▸ **What you should do**: Restate the records underneath, keeping each one exactly the same.

▸ **Material shown**:
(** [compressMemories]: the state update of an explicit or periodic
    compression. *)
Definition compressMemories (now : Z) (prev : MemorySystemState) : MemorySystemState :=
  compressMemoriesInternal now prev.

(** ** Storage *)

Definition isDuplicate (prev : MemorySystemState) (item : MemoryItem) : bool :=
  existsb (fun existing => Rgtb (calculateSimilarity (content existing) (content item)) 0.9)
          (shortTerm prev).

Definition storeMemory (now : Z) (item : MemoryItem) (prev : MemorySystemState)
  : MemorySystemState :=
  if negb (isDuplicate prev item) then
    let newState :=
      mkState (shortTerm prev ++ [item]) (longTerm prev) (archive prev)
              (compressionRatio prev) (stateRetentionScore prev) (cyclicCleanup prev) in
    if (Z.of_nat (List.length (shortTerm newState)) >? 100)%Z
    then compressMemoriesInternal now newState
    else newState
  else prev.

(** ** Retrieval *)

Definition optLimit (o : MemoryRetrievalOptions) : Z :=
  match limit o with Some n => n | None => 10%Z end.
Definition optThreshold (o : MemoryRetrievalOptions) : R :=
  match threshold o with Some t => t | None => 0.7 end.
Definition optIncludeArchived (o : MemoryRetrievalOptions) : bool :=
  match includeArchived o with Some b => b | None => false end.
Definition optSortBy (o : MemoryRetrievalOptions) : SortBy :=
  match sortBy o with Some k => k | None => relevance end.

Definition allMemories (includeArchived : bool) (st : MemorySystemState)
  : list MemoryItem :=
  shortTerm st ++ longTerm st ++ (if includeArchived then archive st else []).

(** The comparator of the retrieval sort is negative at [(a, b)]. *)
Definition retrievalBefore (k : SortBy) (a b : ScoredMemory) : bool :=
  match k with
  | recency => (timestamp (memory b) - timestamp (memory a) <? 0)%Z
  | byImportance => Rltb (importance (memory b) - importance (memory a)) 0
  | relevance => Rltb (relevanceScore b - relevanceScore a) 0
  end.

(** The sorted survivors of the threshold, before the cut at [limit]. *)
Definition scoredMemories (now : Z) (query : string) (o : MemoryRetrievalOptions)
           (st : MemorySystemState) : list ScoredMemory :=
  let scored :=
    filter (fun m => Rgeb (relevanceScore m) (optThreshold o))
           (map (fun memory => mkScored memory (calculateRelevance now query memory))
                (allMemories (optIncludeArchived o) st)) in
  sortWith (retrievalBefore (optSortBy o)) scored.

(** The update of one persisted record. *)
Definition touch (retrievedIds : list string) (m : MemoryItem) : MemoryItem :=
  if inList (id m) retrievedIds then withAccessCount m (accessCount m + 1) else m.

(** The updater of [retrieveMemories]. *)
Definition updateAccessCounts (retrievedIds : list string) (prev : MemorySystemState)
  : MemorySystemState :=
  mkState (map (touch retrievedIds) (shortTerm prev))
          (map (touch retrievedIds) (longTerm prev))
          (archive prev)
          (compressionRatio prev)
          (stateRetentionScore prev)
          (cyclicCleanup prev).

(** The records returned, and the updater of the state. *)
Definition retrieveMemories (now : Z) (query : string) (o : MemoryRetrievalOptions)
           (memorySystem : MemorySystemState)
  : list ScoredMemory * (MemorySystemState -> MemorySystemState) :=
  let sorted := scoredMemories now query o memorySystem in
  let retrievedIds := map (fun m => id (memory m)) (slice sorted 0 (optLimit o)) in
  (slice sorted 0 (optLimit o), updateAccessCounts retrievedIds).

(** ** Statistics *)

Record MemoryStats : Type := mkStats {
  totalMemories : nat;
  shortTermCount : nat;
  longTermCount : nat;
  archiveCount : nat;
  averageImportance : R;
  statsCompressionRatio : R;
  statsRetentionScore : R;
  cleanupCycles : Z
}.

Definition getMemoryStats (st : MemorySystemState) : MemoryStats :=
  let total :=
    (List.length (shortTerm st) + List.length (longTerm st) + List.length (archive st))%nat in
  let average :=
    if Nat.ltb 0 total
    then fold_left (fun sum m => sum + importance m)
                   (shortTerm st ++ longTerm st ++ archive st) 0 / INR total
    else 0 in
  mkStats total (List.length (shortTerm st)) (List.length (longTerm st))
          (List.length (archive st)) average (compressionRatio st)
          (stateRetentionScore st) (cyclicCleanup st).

▸ **Solution for this problem**:
(** [compressMemories]: the state update of an explicit or periodic
    compression. *)
Definition compressMemories (now : Z) (prev : MemorySystemState) : MemorySystemState :=
  compressMemoriesInternal now prev.

(** ** Storage *)

Definition isDuplicate (prev : MemorySystemState) (item : MemoryItem) : bool :=
  existsb (fun existing => Rgtb (calculateSimilarity (content existing) (content item)) 0.9)
          (shortTerm prev).

Definition storeMemory (now : Z) (item : MemoryItem) (prev : MemorySystemState)
  : MemorySystemState :=
  if negb (isDuplicate prev item) then
    let newState :=
      mkState (shortTerm prev ++ [item]) (longTerm prev) (archive prev)
              (compressionRatio prev) (stateRetentionScore prev) (cyclicCleanup prev) in
    if (Z.of_nat (List.length (shortTerm newState)) >? 100)%Z
    then compressMemoriesInternal now newState
    else newState
  else prev.

(** ** Retrieval *)

Definition optLimit (o : MemoryRetrievalOptions) : Z :=
  match limit o with Some n => n | None => 10%Z end.
Definition optThreshold (o : MemoryRetrievalOptions) : R :=
  match threshold o with Some t => t | None => 0.7 end.
Definition optIncludeArchived (o : MemoryRetrievalOptions) : bool :=
  match includeArchived o with Some b => b | None => false end.
Definition optSortBy (o : MemoryRetrievalOptions) : SortBy :=
  match sortBy o with Some k => k | None => relevance end.

Definition allMemories (includeArchived : bool) (st : MemorySystemState)
  : list MemoryItem :=
  shortTerm st ++ longTerm st ++ (if includeArchived then archive st else []).

(** The comparator of the retrieval sort is negative at [(a, b)]. *)
Definition retrievalBefore (k : SortBy) (a b : ScoredMemory) : bool :=
  match k with
  | recency => (timestamp (memory b) - timestamp (memory a) <? 0)%Z
  | byImportance => Rltb (importance (memory b) - importance (memory a)) 0
  | relevance => Rltb (relevanceScore b - relevanceScore a) 0
  end.

(** The sorted survivors of the threshold, before the cut at [limit]. *)
Definition scoredMemories (now : Z) (query : string) (o : MemoryRetrievalOptions)
           (st : MemorySystemState) : list ScoredMemory :=
  let scored :=
    filter (fun m => Rgeb (relevanceScore m) (optThreshold o))
           (map (fun memory => mkScored memory (calculateRelevance now query memory))
                (allMemories (optIncludeArchived o) st)) in
  sortWith (retrievalBefore (optSortBy o)) scored.

(** The update of one persisted record. *)
Definition touch (retrievedIds : list string) (m : MemoryItem) : MemoryItem :=
  if inList (id m) retrievedIds then withAccessCount m (accessCount m + 1) else m.

(** The updater of [retrieveMemories]. *)
Definition updateAccessCounts (retrievedIds : list string) (prev : MemorySystemState)
  : MemorySystemState :=
  mkState (map (touch retrievedIds) (shortTerm prev))
          (map (touch retrievedIds) (longTerm prev))
          (archive prev)
          (compressionRatio prev)
          (stateRetentionScore prev)
          (cyclicCleanup prev).

(** The records returned, and the updater of the state. *)
Definition retrieveMemories (now : Z) (query : string) (o : MemoryRetrievalOptions)
           (memorySystem : MemorySystemState)
  : list ScoredMemory * (MemorySystemState -> MemorySystemState) :=
  let sorted := scoredMemories now query o memorySystem in
  let retrievedIds := map (fun m => id (memory m)) (slice sorted 0 (optLimit o)) in
  (slice sorted 0 (optLimit o), updateAccessCounts retrievedIds).

(** ** Statistics *)

Record MemoryStats : Type := mkStats {
  totalMemories : nat;
  shortTermCount : nat;
  longTermCount : nat;
  archiveCount : nat;
  averageImportance : R;
  statsCompressionRatio : R;
  statsRetentionScore : R;
  cleanupCycles : Z
}.

Definition getMemoryStats (st : MemorySystemState) : MemoryStats :=
  let total :=
    (List.length (shortTerm st) + List.length (longTerm st) + List.length (archive st))%nat in
  let average :=
    if Nat.ltb 0 total
    then fold_left (fun sum m => sum + importance m)
                   (shortTerm st ++ longTerm st ++ archive st) 0 / INR total
    else 0 in
  mkStats total (List.length (shortTerm st)) (List.length (longTerm st))
          (List.length (archive st)) average (compressionRatio st)
          (stateRetentionScore st) (cyclicCleanup st).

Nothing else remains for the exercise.